Путь. Автобиография западного йога - Джеймс Дональд Уолтерс
Сократившийся коллектив студентов состоял преимущественно из вновь прибывших. Это обстоятельство не очень способствовало поддержанию почитаемых здесь традиций, таких, как «прописка» новичков. Когда горстка старшекурсников появилась в нашей спальне, чтобы приобщить нас к этому древнему ритуалу, мы встретили их другим старинным американским обычаем: стремительным натиском. С веселым гиканьем, летящими подушками, энергичными пинками, с опрокидыванием стульев, мы оттеснили их вниз по лестницам и выдворили в конце концов из здания. После этого они совершенно оставили нас в покое, решив, что во время войны более опытные и мудрые головы должны принести некоторые жертвы во имя мира.

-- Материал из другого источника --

(* ===== verification/AgentAssembly.v ===== *)
(** * From a model's stream to a reply

    src/src/model/streaming/assembleModelMessage.ts: the assembler collects
    the deltas of a stream into the blocks of an assistant message, falls back
    to tool calls written as text, and gives every call an id of its own.
    Events carry what the assembler reads; [raw] is left out, and a thinking
    block does not keep its signature.  The parser of tool calls in text
    (parseTextToolCalls.ts) is the class [TextToolParser]; the ids it makes up
    are random. *)

From S2P Require Import Prelude JsValue RouterTypes Text MessagePairs ContextBudget.
Open Scope Z_scope.

(** ** The state *)

(** [PartialTextToolCallInfo]. *)
Record partial_call := PartialCall { pc_format : string; pc_reason : string; pc_preview : string }.

(** [TextToolCallParseResult]. *)
Record text_parse := TextParse {
  tp_toolCalls : list tool_call;
  tp_remainingText : string;
  tp_partialToolCall : option partial_call;
  tp_detectedFormat : option string;
  tp_parseError : bool;
}.

Class TextToolParser := {
  hasTextToolCallSyntax : string → bool;
  extractTextToolCalls : string → text_parse;
}.

(** [CanonicalModelEvent]; [EvOther] is request_started, message_start,
    tool_call_start and tool_call_delta. *)
Inductive stream_event :=
  | EvOther
  | EvText (text : string)
  | EvThinking (text : string) (signature : option string)
  | EvToolCallEnd (call : tool_call) (wasRepaired : bool)
  | EvMessageEnd (finishReason : string)
  | EvUsage (u : usage)
  | EvError (e : overflow_error).

(** What the text fallback finds out. *)
Record fallback_flags := FallbackFlags {
  fb_partial : option partial_call;
  fb_hasCalls : bool;
  fb_format : option string;
  fb_unparsed : bool;
}.

Record assembler := Assembler {
  as_content : list content_block;
  as_textBuffer : string;
  as_thinkingBuffer : string;
  as_signature : option string;
  as_usage : usage;
  as_finishReason : option string;
  as_error : option overflow_error;
  as_toolCalls : list tool_call;
  as_repaired : bool;
  as_fallback : fallback_flags;
}.

Definition no_usage : usage := Usage None None None None None.

Definition no_fallback : fallback_flags := FallbackFlags None false None false.

Definition createModelMessageAssemblerState : assembler :=
  Assembler [] "" "" None no_usage None None [] false no_fallback.

(** ** Events *)

Definition add_counts (first second : option Z) : option Z :=
  match first, second with
  | None, None => None
  | _, _ => Some (default 0 first + default 0 second)
  end.

Definition merge_usages (first second : usage) : usage :=
  Usage (add_counts (us_inputTokens first) (us_inputTokens second))
        (add_counts (us_outputTokens first) (us_outputTokens second))
        (add_counts (us_cacheReadTokens first) (us_cacheReadTokens second))
        (add_counts (us_cacheWriteTokens first) (us_cacheWriteTokens second))
        (add_counts (us_totalTokens first) (us_totalTokens second)).

Definition hasUsage (u : usage) : bool := bool_decide (u ≠ no_usage).

Definition buffered_blocks (st : assembler) : list content_block :=
  (if bool_decide (as_thinkingBuffer st ≠ "") || bool_decide (is_Some (as_signature st))
   then [ThinkingBlock (as_thinkingBuffer st)] else [])
  ++ (if bool_decide (as_textBuffer st ≠ "") then [TextBlock (as_textBuffer st)] else []).

Definition flushTextBuffers (st : assembler) : assembler :=
  Assembler (as_content st ++ buffered_blocks st) "" "" None (as_usage st) (as_finishReason st)
    (as_error st) (as_toolCalls st) (as_repaired st) (as_fallback st).

Definition call_block (c : tool_call) : content_block := ToolCallBlock c.1.1 c.1.2 c.2.

Definition push_call (st : assembler) (call : tool_call) : assembler :=
  Assembler (as_content st ++ [call_block call]) (as_textBuffer st) (as_thinkingBuffer st)
    (as_signature st) (as_usage st) (as_finishReason st) (as_error st) (as_toolCalls st ++ [call])
    (as_repaired st) (as_fallback st).

Definition with_signature (signature : option string) (st : assembler) : option string :=
  match signature with
  | Some s => if bool_decide (s ≠ "") then Some s else as_signature st
  | None => as_signature st
  end.

Definition applyModelEventToAssembler (st : assembler) (event : stream_event) : assembler :=
  match event with
  | EvOther => st
  | EvText text =>
    Assembler (as_content st) (as_textBuffer st +:+ text) (as_thinkingBuffer st) (as_signature st)
      (as_usage st) (as_finishReason st) (as_error st) (as_toolCalls st) (as_repaired st) (as_fallback st)
  | EvThinking text signature =>
    Assembler (as_content st) (as_textBuffer st) (as_thinkingBuffer st +:+ text)
      (with_signature signature st) (as_usage st) (as_finishReason st) (as_error st)
      (as_toolCalls st) (as_repaired st) (as_fallback st)
  | EvToolCallEnd call wasRepaired =>
    let st := push_call (flushTextBuffers st) call in
    Assembler (as_content st) (as_textBuffer st) (as_thinkingBuffer st) (as_signature st) (as_usage st)
      (as_finishReason st) (as_error st) (as_toolCalls st) (as_repaired st || wasRepaired) (as_fallback st)
  | EvMessageEnd reason =>
    let st := flushTextBuffers st in
    Assembler (as_content st) (as_textBuffer st) (as_thinkingBuffer st) (as_signature st) (as_usage st)
      (Some reason) (as_error st) (as_toolCalls st) (as_repaired st) (as_fallback st)
  | EvUsage u =>
    Assembler (as_content st) (as_textBuffer st) (as_thinkingBuffer st) (as_signature st)
      (merge_usages (as_usage st) u) (as_finishReason st) (as_error st) (as_toolCalls st)
      (as_repaired st) (as_fallback st)
  | EvError e =>
    let st := flushTextBuffers st in
    Assembler (as_content st) (as_textBuffer st) (as_thinkingBuffer st) (as_signature st) (as_usage st)
      (Some "error") (Some e) (as_toolCalls st) (as_repaired st) (as_fallback st)
  end.

(** ** Ids *)

(** The loop over suffixes; [fuel] bounds its rounds. *)
Fixpoint free_suffix (fuel : nat) (base : string) (suffix : N) (used : list string) : string :=
  let candidate := base +:+ "_" +:+ pretty suffix in
  match fuel with
  | O => candidate
  | S fuel => if bool_decide (candidate ∈ used) then free_suffix fuel base (suffix + 1) used else candidate
  end.

Definition nextToolCallId (rawId : string) (index : nat) (used : list string) : string :=
  let base := if bool_decide (js_trim rawId ≠ "") then js_trim rawId
              else "call_" +:+ pretty (N.of_nat index) in
  if bool_decide (base ∈ used) then free_suffix (length used) base 2 used else base.

Fixpoint normalize_calls (index : nat) (used : list string) (calls : list tool_call) : list tool_call :=
  match calls with
  | [] => []
  | call :: calls =>
    let id := nextToolCallId (tc_id call) index used in
    (id, call.1.2, call.2) :: normalize_calls (S index) (used ++ [id]) calls
  end.

Fixpoint rename_calls (calls : list tool_call) (content : list content_block) : list content_block :=
  match content with
  | [] => []
  | ToolCallBlock id name input :: content =>
    match calls with
    | [] => ToolCallBlock id name input :: rename_calls [] content
    | call :: calls => ToolCallBlock (tc_id call) name input :: rename_calls calls content
    end
  | b :: content => b :: rename_calls calls content
  end.

Definition normalizeToolCallIds (st : assembler) : assembler :=
  if bool_decide (as_toolCalls st = []) then st else
  let normalized := normalize_calls 0 [] (as_toolCalls st) in
  Assembler (rename_calls normalized (as_content st)) (as_textBuffer st) (as_thinkingBuffer st)
    (as_signature st) (as_usage st) (as_finishReason st) (as_error st) normalized (as_repaired st)
    (as_fallback st).

(** ** The reply *)

Section Assemble.
Context `{TextToolParser}.

Definition call_like (b : content_block) : bool :=
  match b with TextBlock text => hasTextToolCallSyntax text | _ => false end.

(** [findIndex], split around the block it finds. *)
Fixpoint first_call_like (content : list content_block) : option (list content_block * string * list content_block) :=
  match content with
  | [] => None
  | TextBlock text :: rest =>
    if hasTextToolCallSyntax text then Some ([], text, rest)
    else (λ r, (TextBlock text :: r.1.1, r.1.2, r.2)) <$> first_call_like rest
  | b :: rest => (λ r, (b :: r.1.1, r.1.2, r.2)) <$> first_call_like rest
  end.

Definition text_fallback (st : assembler) : assembler :=
  if bool_decide (as_toolCalls st = []) then
    match first_call_like (as_content st) with
    | None => st
    | Some (before, text, after) =>
      let parsed := extractTextToolCalls text in
      let flags := as_fallback st in
      let partial := match tp_partialToolCall parsed with Some p => Some p | None => fb_partial flags end in
      let unparsed := fb_unparsed flags || tp_parseError parsed in
      match tp_toolCalls parsed with
      | [] =>
        Assembler (as_content st) (as_textBuffer st) (as_thinkingBuffer st) (as_signature st) (as_usage st)
          (as_finishReason st) (as_error st) (as_toolCalls st) (as_repaired st)
          (FallbackFlags partial (fb_hasCalls flags) (tp_detectedFormat parsed) unparsed)
      | calls =>
        let kept := if bool_decide (tp_remainingText parsed ≠ "") then [TextBlock (tp_remainingText parsed)]
                    else [] in
        Assembler (before ++ kept ++ after ++ map call_block calls) (as_textBuffer st) (as_thinkingBuffer st)
          (as_signature st) (as_usage st) (as_finishReason st) (as_error st) calls (as_repaired st)
          (FallbackFlags partial true (tp_detectedFormat parsed) unparsed)
      end
    end
  else st.

(** The state [assembleAssistantMessage] leaves behind: the loop assembles
    twice, once for telemetry. *)
Definition assemble_state (st : assembler) : assembler :=
  normalizeToolCallIds (text_fallback (flushTextBuffers st)).
End Assemble.

Record assembled := Assembled {
  ad_message : message;
  ad_finishReason : string;
  ad_usage : option usage;
  ad_toolCalls : list tool_call;
  ad_error : option overflow_error;
  ad_repaired : bool;
  ad_fallback : fallback_flags;
}.

Definition finish_reason (st : assembler) : string :=
  match as_finishReason st, as_error st with
  | Some reason, _ => reason
  | None, Some _ => "error"
  | None, None => "unknown"
  end.

(** What [assembleAssistantMessage] reads off the state it has prepared. *)
Definition read_reply (st : assembler) : assembled :=
  Assembled (Message Assistant (as_content st)) (finish_reason st)
    (if hasUsage (as_usage st) then Some (as_usage st) else None) (as_toolCalls st) (as_error st)
    (as_repaired st) (as_fallback st).

Definition assembleAssistantMessage `{TextToolParser} (st : assembler) : assembled :=
  read_reply (assemble_state st).

(** ** Ids are fresh and well formed *)

Definition candidate_id (base : string) (suffix : N) : string := base +:+ "_" +:+ pretty suffix.

Lemma candidate_id_inj base n m : candidate_id base n = candidate_id base m → n = m.
Proof. unfold candidate_id. intros H%append_cancel_l%append_cancel_l. by apply (inj pretty) in H. Qed.

Lemma free_suffix_candidate fuel base used : ∀ suffix,
  ∃ k, (k ≤ fuel)%nat ∧ free_suffix fuel base suffix used = candidate_id base (suffix + N.of_nat k).
Proof.
  induction fuel as [|fuel IH]; intros suffix; cbn [free_suffix].
  - exists 0%nat. split; [done|]. by rewrite N.add_0_r.
  - case_bool_decide.
    + destruct (IH (suffix + 1)%N) as (k & Hk & ->). exists (S k). split; [lia|]. f_equal. lia.
    + exists 0%nat. split; [lia|]. by rewrite N.add_0_r.
Qed.
(* ===== verification/AgentRepair.v ===== *)
(** * Recovery from tools that fail

    What the loop does with the results of a batch of calls: how they become
    messages (src/src/tool/protocol/result.ts,
    src/src/agent/loop/projectToolResults.ts), the fingerprints of failures
    (src/src/agent/loop/recovery/toolFailures.ts), what it reads from their
    metadata (src/src/agent/loop/assembly.ts) and the repair of large files
    that were written incompletely (src/src/agent/loop/LargeFileRepair.ts).
    The advice of a failed call (src/src/tool/execution/errorRecovery.ts) is
    the class [ErrorAdvice]; times of results are left out. *)

From S2P Require Import Prelude Host JsValue PermissionRules RouterTypes RouterMedia Text MessagePairs.
Open Scope Z_scope.

(** ** Results *)

(** [RigoriumToolResultContent]. *)
Inductive tool_content :=
  | TcText (text : string)
  | TcJson (value : jsval)
  | TcImage (mimeType data : string) (bytes : option Z)
  | TcPdf (mimeType data : string) (bytes : Z) (pages : option Z)
  | TcFile (path : string) (mimeType description : option string).

Inductive tool_outcome :=
  | ToolSuccess (data : jsval)
  | ToolError (code text : string) (details : jsval).

(** [RigoriumToolResult]; [metadata] is empty when it is absent. *)
Record tool_result := ToolResult {
  tr_toolCallId : string;
  tr_toolName : string;
  tr_outcome : tool_outcome;
  tr_content : list tool_content;
  tr_supplemental : list (list tool_content);
  tr_metadata : jmap jsval;
}.

Definition is_success (r : tool_result) : bool :=
  match tr_outcome r with ToolSuccess _ => true | ToolError _ _ _ => false end.

Definition is_error (r : tool_result) : bool := negb (is_success r).

Definition error_code (r : tool_result) : option string :=
  match tr_outcome r with ToolError code _ _ => Some code | ToolSuccess _ => None end.

Definition EMPTY_TOOL_OUTPUT : string := "Tool completed with no output.".

Definition truthy_pages (pages : option Z) : string :=
  match pages with Some n => if n =? 0 then "" else ", " +:+ pretty n +:+ " pages" | None => "" end.

Definition contentToText (c : tool_content) : string :=
  match c with
  | TcText text => text
  | TcJson value => default "" (json_compact value)
  | TcImage mimeType data _ =>
    "[Image: " +:+ mimeType +:+ ", " +:+ pretty (Z.of_nat (String.length data)) +:+ " base64 characters]"
  | TcPdf mimeType data _ pages =>
    "[PDF: " +:+ mimeType +:+ ", " +:+ pretty (Z.of_nat (String.length data)) +:+ " base64 characters"
      +:+ truthy_pages pages +:+ "]"
  | TcFile path mimeType description =>
    "[File: " +:+ path
      +:+ match truthy mimeType with Some t => ", " +:+ t | None => "" end
      +:+ match truthy description with Some t => ", " +:+ t | None => "" end +:+ "]"
  end.

Definition toCanonicalToolResultContentBlock (c : tool_content) : result_item :=
  match c with
  | TcImage mimeType data bytes => ItemImage false data mimeType bytes
  | TcPdf mimeType data bytes pages => ItemPdf data mimeType bytes pages
  | _ => ItemText (contentToText c)
  end.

Численно мы, новички, доминировали, и поэтому я сформировал футбольную команду. Одной из моих проблем в школе Скарсдейла, кроме слишком легкого веса, было неумение правильно бросить мяч; мои руки так малы, что я не мог как следует ухватить его. В «Хэверфорде» наш тренер «Папаша» Хэдлтон решил эту задачу, назначив меня полузащитником. Полагаясь больше на скорость, чем на вес, я понял, что смогу столкнуть более мощных противников, когда они только готовились занять нужную позицию, чтобы остановить меня. Затем я прорывался через линию защиты и успевал опередить другого игрока, прежде чем он мог набрать скорость. Левый защитник, мальчик по имени Мейсен, был такой же легковес, как и я. Газета нашего колледжа вскоре прозвала нас «чарующими стражами».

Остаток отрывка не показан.